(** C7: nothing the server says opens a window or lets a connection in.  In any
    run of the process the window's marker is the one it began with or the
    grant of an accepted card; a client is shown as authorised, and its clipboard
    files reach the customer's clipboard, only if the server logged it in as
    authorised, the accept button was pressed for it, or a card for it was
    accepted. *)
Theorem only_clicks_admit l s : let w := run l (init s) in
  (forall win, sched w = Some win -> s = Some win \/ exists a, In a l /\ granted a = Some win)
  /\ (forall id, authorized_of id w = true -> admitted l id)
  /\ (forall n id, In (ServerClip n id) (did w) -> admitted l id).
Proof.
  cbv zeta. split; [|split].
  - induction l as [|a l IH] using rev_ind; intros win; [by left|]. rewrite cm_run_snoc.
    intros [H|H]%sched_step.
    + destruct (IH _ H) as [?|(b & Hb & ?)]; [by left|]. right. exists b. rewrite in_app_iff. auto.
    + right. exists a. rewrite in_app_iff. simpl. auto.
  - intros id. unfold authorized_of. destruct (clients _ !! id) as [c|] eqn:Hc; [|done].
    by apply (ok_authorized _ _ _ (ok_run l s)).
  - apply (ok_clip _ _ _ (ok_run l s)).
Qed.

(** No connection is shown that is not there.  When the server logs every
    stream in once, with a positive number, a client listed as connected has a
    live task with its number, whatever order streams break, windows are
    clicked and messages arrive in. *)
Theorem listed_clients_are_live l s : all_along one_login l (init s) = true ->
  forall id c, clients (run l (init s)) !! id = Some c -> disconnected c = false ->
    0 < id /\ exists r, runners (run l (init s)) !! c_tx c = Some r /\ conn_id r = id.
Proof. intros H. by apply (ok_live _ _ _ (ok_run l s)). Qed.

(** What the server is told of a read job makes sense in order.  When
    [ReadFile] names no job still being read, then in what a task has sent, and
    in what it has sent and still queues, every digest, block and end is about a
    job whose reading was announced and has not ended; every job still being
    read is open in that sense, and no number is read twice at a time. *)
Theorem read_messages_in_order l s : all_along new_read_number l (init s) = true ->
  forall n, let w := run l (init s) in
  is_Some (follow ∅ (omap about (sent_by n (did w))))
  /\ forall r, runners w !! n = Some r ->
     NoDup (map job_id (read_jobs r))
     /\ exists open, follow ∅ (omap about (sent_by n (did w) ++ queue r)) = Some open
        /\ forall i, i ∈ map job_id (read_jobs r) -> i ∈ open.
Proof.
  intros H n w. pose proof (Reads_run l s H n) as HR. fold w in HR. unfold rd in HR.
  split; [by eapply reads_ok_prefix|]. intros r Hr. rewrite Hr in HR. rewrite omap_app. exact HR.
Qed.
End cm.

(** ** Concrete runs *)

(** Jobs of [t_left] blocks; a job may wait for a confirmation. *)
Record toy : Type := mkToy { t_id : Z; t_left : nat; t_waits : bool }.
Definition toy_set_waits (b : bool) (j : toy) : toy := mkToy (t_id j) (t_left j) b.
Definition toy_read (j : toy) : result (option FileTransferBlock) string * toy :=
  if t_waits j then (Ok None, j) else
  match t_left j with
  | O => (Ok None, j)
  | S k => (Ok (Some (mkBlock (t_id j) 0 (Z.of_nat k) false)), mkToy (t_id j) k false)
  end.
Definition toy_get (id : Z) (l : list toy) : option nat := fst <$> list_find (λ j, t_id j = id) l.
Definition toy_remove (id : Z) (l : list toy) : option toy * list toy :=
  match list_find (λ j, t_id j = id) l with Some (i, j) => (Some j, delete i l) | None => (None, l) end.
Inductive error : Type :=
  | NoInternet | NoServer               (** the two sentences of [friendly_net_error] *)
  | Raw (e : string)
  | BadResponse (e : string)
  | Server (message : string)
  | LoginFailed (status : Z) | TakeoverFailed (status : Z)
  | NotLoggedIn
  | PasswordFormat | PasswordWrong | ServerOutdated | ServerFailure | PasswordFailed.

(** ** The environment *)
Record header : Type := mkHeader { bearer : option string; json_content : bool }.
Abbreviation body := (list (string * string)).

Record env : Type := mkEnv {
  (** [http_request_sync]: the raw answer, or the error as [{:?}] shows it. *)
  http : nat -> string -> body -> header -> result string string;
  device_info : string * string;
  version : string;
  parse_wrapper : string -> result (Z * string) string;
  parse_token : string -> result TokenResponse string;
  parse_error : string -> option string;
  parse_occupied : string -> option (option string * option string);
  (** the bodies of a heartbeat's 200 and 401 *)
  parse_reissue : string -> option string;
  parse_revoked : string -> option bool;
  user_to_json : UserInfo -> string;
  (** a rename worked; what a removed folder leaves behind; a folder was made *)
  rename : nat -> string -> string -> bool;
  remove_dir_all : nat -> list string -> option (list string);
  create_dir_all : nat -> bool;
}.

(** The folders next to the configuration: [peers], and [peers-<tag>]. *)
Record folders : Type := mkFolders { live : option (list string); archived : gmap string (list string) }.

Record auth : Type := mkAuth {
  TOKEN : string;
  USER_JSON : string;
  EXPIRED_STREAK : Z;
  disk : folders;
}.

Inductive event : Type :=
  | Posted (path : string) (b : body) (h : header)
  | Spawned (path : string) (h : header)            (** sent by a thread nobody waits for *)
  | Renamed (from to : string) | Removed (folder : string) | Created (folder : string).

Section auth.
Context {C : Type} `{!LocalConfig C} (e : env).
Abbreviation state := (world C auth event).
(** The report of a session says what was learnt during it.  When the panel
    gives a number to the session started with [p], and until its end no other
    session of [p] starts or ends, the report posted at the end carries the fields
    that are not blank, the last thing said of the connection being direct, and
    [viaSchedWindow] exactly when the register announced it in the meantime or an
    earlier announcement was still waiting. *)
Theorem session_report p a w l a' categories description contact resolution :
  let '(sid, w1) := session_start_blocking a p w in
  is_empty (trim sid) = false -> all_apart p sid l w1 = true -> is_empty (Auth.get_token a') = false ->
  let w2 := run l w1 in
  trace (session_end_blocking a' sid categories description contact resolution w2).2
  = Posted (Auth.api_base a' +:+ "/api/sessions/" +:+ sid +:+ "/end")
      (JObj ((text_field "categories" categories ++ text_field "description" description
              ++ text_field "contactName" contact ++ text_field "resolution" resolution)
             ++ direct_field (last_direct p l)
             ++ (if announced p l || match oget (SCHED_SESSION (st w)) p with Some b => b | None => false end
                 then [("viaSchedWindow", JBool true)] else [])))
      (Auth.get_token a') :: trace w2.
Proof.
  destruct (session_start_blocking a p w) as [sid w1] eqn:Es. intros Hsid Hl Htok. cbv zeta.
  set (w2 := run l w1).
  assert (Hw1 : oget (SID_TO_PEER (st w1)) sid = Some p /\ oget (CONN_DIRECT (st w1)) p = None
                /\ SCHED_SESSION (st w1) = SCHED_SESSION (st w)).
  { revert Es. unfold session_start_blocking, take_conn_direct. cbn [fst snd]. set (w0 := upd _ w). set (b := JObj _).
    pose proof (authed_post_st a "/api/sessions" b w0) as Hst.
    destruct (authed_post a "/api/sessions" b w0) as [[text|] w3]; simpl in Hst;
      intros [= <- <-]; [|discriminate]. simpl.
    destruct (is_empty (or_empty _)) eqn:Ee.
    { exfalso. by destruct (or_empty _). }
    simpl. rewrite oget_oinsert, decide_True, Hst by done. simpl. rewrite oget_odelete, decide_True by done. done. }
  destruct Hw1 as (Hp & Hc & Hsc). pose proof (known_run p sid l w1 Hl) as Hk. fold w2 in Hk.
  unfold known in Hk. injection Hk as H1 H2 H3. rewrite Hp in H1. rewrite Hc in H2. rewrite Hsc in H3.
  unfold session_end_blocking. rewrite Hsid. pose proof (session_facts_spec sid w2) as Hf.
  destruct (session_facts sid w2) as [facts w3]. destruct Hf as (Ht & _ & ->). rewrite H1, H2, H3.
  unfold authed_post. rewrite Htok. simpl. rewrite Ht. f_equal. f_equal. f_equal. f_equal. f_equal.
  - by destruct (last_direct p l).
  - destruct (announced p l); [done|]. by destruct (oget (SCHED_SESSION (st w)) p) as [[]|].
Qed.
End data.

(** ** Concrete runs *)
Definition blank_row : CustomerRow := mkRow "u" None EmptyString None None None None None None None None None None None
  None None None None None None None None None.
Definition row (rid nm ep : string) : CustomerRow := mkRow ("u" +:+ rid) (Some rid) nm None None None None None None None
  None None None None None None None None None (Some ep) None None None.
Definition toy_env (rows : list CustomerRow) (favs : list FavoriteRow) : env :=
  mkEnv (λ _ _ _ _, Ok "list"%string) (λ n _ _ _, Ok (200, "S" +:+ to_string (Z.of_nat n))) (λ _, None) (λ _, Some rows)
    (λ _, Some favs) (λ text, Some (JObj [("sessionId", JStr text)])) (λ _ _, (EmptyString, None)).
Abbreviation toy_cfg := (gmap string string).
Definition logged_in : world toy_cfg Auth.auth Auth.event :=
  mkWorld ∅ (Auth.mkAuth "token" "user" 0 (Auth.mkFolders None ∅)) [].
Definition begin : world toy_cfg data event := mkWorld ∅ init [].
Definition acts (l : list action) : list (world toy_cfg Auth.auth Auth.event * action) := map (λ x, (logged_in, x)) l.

_____

## [EXERCISE]
There is a line with "Inductive event : Type" and a line with "trace (session_end_blocking a'" above. Copy exactly those two lines and all lines between them, with nothing else.

## [RESPONSE BELOW]
Inductive event : Type :=
  | Posted (path : string) (b : body) (h : header)
  | Spawned (path : string) (h : header)            (** sent by a thread nobody waits for *)
  | Renamed (from to : string) | Removed (folder : string) | Created (folder : string).

Section auth.
Context {C : Type} `{!LocalConfig C} (e : env).
Abbreviation state := (world C auth event).
(** The report of a session says what was learnt during it.  When the panel
    gives a number to the session started with [p], and until its end no other
    session of [p] starts or ends, the report posted at the end carries the fields
    that are not blank, the last thing said of the connection being direct, and
    [viaSchedWindow] exactly when the register announced it in the meantime or an
    earlier announcement was still waiting. *)
Theorem session_report p a w l a' categories description contact resolution :
  let '(sid, w1) := session_start_blocking a p w in
  is_empty (trim sid) = false -> all_apart p sid l w1 = true -> is_empty (Auth.get_token a') = false ->
  let w2 := run l w1 in
  trace (session_end_blocking a' sid categories description contact resolution w2).2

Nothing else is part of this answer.